REQUIREMENT
Would you please copy each line of the data in which the string "CancelAllOrders" occurs?

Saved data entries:
------------------------------------------------------------------------
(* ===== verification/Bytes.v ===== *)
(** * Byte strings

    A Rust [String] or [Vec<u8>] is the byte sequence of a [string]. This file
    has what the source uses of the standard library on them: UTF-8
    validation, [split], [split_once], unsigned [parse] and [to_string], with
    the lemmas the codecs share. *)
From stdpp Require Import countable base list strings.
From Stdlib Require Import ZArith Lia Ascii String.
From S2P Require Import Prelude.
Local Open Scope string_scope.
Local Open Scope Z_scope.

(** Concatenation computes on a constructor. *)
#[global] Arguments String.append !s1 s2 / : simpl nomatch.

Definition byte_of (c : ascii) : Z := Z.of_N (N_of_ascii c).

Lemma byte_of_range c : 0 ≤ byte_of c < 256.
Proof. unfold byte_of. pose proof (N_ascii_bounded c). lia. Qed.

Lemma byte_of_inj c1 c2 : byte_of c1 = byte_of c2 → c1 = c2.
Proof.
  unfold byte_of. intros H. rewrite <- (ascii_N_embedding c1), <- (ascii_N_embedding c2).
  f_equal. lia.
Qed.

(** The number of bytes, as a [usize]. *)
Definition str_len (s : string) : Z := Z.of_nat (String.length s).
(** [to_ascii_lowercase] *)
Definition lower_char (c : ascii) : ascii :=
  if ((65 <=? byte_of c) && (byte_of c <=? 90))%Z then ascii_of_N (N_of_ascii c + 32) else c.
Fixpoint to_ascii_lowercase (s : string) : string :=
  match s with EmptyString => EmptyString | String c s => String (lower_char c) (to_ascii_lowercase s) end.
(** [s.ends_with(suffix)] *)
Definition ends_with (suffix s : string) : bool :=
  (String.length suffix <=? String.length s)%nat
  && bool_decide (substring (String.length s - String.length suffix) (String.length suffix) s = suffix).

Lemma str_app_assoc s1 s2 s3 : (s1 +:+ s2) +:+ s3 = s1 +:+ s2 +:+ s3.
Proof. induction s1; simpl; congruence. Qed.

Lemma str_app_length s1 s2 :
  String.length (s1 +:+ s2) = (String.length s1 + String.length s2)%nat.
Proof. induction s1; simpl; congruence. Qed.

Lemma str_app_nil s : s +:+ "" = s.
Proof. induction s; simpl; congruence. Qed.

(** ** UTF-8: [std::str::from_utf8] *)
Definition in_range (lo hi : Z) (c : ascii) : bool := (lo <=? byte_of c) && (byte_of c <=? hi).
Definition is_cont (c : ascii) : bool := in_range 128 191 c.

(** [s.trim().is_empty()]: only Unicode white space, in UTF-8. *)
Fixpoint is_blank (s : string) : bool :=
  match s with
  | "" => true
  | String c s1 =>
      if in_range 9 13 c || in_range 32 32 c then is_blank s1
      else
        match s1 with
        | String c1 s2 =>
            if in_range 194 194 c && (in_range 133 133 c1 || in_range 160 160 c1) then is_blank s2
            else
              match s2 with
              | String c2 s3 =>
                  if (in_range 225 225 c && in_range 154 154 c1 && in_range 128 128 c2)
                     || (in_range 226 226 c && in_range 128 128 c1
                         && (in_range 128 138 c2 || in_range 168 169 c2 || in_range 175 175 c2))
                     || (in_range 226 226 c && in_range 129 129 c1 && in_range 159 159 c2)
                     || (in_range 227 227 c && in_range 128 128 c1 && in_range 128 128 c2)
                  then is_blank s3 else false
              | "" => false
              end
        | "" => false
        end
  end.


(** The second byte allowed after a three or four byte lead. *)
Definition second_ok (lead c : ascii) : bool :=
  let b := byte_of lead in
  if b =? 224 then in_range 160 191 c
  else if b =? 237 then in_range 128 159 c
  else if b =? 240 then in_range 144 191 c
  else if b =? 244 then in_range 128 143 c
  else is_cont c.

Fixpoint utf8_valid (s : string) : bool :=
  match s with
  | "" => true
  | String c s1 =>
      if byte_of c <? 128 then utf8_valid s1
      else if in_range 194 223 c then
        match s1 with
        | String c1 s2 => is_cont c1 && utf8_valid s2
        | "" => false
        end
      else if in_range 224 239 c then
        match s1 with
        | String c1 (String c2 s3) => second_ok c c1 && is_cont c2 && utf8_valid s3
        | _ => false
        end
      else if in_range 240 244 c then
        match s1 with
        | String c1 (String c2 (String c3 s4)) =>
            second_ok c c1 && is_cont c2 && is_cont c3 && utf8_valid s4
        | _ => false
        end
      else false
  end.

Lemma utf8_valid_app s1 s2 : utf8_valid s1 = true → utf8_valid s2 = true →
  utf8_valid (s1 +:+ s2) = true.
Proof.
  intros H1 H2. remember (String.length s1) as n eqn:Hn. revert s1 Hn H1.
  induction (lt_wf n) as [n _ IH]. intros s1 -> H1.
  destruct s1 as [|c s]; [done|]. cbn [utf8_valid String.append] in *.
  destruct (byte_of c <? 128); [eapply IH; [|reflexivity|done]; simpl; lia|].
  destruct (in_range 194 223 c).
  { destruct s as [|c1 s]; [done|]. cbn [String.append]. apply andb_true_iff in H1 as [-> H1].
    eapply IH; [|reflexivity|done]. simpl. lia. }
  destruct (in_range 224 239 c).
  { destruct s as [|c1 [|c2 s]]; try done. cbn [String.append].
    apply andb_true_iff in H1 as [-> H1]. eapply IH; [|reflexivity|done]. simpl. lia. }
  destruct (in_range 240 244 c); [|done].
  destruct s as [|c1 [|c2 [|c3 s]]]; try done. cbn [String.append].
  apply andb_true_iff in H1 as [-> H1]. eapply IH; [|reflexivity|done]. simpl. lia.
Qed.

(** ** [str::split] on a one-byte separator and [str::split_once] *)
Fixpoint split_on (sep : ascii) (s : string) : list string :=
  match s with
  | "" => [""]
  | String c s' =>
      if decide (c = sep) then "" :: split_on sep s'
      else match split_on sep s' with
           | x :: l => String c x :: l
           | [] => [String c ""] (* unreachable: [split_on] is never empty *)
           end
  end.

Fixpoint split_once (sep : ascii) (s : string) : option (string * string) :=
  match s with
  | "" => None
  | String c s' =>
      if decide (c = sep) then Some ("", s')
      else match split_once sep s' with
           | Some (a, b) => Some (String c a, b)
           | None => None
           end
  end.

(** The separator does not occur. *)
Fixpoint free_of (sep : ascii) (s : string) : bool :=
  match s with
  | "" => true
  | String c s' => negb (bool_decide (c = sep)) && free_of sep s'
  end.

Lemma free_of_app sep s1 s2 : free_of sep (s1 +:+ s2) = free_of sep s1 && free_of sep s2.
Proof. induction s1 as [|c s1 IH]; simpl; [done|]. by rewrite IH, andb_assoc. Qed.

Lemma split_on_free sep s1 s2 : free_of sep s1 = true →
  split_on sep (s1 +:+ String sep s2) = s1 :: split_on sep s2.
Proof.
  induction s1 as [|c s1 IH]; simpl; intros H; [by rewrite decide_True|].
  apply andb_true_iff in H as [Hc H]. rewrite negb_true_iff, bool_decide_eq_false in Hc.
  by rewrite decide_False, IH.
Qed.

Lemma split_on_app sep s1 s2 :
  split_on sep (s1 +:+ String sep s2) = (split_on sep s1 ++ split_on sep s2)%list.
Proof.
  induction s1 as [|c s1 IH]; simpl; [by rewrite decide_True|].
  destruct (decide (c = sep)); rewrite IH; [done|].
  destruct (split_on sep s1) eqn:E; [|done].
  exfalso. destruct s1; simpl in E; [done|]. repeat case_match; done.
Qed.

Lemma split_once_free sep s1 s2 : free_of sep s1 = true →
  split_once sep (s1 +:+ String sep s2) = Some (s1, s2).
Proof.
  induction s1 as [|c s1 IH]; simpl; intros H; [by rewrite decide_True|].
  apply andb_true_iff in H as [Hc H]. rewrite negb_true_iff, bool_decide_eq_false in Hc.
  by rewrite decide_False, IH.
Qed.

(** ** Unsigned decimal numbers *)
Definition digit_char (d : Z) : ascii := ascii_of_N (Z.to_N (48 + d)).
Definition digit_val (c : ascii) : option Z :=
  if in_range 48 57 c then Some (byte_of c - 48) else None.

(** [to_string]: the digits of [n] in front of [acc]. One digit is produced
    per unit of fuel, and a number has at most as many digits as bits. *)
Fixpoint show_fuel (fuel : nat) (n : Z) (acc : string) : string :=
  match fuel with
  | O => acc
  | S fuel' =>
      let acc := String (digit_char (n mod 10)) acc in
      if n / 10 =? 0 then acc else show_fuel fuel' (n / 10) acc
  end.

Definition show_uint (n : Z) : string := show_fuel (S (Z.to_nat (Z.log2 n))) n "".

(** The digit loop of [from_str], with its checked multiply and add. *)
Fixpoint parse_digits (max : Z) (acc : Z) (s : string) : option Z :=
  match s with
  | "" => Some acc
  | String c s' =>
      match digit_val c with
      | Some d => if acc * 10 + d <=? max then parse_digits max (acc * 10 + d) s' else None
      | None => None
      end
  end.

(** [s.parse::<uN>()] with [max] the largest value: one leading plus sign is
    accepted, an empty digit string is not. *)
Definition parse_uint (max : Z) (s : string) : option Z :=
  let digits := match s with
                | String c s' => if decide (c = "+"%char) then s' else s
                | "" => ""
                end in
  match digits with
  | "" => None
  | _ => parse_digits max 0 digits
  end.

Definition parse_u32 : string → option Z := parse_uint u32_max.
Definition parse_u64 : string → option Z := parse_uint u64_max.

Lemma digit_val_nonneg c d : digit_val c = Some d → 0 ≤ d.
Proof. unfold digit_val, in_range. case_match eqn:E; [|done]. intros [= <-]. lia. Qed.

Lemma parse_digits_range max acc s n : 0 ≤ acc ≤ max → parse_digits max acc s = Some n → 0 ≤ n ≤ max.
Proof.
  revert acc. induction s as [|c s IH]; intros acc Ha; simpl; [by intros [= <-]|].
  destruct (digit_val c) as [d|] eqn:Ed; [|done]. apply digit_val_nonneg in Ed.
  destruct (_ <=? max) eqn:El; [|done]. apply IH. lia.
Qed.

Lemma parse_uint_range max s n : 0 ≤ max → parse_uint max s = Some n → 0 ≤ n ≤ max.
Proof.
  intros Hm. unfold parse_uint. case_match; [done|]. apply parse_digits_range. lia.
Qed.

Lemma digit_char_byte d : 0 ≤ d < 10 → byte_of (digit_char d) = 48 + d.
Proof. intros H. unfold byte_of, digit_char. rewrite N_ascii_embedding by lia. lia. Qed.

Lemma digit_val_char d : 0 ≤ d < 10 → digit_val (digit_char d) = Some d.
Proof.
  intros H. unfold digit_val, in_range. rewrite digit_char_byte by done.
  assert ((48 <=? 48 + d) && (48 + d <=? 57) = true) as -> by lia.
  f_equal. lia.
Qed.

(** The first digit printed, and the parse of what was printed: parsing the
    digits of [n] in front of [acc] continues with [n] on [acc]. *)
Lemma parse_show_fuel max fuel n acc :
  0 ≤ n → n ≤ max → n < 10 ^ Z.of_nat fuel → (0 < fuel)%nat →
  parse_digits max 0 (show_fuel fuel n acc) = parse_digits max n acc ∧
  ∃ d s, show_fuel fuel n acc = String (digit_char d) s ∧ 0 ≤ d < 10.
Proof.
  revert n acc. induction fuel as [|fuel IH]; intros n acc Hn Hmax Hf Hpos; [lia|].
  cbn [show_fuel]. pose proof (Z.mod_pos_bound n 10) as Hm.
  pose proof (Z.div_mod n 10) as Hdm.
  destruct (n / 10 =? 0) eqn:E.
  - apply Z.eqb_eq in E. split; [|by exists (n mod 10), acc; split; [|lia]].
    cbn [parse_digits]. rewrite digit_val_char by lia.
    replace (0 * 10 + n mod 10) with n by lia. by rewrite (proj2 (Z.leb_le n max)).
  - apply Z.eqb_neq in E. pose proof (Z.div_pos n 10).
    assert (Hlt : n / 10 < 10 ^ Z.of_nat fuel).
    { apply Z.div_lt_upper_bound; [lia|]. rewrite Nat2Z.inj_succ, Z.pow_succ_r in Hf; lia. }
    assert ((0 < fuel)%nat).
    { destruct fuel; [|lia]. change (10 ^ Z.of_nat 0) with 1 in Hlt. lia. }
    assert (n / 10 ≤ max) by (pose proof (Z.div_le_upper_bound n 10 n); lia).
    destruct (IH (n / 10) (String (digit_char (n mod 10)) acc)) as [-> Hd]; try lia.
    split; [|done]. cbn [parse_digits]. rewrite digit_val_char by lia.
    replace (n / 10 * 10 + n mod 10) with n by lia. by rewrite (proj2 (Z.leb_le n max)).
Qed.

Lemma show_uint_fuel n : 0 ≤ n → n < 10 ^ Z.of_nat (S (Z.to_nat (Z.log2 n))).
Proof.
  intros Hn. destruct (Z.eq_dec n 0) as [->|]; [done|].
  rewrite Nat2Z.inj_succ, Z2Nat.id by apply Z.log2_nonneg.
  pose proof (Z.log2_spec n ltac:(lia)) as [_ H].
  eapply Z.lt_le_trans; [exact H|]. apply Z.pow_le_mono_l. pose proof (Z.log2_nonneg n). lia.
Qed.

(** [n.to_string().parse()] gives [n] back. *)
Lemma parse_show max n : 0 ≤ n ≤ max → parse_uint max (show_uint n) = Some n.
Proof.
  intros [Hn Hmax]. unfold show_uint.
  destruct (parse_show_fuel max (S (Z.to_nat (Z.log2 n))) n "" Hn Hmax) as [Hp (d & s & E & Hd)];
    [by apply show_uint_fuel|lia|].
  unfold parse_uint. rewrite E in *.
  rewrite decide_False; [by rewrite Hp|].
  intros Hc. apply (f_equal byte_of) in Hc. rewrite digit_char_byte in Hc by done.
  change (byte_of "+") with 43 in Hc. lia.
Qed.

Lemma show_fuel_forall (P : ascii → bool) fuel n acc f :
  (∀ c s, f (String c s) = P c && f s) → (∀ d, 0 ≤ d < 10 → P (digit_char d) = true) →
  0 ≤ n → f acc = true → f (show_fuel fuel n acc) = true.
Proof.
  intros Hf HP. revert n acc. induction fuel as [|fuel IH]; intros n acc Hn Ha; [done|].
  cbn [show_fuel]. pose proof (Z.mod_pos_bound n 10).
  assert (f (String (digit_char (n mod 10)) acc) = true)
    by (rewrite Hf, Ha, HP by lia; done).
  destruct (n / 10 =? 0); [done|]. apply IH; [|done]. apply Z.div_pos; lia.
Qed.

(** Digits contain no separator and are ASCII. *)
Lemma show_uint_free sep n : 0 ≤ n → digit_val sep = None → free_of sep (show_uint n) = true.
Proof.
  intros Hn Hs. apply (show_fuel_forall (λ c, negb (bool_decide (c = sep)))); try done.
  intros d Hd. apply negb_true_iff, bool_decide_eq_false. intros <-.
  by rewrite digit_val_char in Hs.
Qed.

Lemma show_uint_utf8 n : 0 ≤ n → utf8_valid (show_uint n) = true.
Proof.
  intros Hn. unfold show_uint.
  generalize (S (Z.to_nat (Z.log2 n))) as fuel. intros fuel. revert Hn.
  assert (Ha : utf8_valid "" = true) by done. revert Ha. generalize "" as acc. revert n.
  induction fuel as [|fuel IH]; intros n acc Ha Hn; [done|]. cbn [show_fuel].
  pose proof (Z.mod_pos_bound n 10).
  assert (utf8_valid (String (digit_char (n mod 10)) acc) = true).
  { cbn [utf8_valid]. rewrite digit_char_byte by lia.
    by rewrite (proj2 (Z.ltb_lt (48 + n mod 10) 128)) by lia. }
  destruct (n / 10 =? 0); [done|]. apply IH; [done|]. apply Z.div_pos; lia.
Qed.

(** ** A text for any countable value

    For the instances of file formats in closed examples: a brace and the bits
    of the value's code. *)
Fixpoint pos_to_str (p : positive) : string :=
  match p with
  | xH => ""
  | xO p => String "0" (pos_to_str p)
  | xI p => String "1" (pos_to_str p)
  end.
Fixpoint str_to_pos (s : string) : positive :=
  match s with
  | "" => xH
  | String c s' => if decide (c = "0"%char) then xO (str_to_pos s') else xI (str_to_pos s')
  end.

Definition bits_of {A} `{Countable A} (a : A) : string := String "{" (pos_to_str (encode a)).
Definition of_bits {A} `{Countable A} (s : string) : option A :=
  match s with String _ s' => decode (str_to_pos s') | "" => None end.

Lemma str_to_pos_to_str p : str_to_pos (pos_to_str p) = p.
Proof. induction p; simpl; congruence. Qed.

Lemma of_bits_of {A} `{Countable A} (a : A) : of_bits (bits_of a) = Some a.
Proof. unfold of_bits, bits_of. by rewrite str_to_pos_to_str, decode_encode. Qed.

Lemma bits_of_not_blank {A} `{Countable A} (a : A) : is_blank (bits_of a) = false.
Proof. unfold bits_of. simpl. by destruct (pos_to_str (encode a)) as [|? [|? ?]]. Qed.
------------------------------------------------------------------------
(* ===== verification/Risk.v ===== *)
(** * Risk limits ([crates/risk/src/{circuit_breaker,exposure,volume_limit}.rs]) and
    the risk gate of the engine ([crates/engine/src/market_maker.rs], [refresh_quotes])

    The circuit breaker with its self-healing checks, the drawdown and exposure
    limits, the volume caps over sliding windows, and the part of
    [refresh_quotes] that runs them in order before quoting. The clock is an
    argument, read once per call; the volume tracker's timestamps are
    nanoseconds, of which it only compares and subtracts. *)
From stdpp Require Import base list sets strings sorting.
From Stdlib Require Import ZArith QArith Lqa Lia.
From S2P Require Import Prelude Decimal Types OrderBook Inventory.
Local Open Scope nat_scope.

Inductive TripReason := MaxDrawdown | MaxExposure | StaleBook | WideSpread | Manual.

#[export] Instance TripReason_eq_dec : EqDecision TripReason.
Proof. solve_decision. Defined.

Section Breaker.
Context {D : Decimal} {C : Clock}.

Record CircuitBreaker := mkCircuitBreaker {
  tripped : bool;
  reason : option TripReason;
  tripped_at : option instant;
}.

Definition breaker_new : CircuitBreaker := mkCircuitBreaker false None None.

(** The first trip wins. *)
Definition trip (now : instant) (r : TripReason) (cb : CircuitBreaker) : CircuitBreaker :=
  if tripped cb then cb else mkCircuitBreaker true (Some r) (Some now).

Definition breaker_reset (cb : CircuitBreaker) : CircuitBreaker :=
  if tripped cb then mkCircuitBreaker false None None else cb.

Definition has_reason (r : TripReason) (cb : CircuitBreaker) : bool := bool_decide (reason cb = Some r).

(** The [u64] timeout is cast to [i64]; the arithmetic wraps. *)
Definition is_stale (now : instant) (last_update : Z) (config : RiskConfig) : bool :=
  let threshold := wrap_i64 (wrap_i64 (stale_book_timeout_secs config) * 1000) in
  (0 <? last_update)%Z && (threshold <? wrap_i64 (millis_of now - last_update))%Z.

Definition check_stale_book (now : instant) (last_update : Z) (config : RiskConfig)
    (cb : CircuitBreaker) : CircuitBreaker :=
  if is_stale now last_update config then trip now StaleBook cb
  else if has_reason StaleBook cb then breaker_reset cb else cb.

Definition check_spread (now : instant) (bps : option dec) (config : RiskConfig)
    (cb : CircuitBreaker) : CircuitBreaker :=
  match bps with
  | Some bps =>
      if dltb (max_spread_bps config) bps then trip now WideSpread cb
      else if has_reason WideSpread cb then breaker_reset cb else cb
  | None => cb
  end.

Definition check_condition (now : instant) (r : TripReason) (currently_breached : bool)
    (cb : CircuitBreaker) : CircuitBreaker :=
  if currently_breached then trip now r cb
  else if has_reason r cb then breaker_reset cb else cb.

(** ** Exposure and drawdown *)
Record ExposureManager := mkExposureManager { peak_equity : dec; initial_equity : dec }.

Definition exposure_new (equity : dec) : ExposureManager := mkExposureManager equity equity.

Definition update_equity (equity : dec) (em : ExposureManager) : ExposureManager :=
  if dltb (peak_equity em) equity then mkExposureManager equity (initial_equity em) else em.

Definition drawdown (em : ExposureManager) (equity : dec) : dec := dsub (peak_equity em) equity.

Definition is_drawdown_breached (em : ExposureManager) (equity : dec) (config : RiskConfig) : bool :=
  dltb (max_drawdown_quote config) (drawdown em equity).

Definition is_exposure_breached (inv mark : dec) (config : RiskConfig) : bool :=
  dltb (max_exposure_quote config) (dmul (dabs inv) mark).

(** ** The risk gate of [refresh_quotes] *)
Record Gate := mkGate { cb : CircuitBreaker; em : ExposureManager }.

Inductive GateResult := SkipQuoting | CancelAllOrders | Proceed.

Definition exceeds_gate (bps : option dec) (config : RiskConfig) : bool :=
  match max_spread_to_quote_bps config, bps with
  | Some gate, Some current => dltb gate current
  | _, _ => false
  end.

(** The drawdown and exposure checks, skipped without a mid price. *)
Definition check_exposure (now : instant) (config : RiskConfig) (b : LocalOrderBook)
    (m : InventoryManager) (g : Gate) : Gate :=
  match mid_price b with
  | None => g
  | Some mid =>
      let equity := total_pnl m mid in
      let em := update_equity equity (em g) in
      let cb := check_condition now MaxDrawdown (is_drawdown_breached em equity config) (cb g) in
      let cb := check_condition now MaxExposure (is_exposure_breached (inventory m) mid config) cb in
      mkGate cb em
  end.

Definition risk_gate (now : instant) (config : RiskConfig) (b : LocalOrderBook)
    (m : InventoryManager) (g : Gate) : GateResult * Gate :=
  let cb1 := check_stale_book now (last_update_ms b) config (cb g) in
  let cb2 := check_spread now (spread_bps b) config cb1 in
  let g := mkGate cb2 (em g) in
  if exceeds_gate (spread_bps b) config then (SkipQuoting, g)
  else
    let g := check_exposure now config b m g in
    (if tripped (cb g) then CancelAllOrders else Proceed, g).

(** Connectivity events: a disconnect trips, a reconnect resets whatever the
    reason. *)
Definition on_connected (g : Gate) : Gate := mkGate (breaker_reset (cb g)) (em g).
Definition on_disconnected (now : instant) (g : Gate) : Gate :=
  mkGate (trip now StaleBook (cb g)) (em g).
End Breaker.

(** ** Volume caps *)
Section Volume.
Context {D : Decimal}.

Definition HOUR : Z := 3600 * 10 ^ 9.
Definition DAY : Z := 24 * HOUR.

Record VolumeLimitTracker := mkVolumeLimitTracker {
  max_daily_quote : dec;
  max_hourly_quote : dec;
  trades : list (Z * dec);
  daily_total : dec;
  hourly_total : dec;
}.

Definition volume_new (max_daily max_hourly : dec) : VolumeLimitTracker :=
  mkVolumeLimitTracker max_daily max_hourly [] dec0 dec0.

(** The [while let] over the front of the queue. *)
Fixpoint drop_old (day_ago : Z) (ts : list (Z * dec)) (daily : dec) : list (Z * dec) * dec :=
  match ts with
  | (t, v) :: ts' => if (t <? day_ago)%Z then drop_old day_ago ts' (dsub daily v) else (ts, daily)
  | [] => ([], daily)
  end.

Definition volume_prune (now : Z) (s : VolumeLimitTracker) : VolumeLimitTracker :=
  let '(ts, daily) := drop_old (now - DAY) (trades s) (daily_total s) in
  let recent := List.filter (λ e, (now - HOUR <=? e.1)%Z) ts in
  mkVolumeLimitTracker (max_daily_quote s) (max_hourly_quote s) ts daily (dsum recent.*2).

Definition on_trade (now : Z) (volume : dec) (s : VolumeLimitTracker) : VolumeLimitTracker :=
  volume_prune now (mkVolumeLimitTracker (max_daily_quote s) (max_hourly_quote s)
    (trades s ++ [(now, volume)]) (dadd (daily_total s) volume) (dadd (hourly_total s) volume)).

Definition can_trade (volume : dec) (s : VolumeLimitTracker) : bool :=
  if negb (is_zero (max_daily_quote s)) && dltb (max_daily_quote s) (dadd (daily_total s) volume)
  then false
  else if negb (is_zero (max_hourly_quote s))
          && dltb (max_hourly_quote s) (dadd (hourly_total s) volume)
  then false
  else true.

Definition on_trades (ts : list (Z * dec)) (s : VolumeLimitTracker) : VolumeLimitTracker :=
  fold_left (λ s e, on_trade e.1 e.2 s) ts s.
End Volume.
------------------------------------------------------------------------
WRITTEN ANSWER
Inductive GateResult := SkipQuoting | CancelAllOrders | Proceed.
    (if tripped (cb g) then CancelAllOrders else Proceed, g).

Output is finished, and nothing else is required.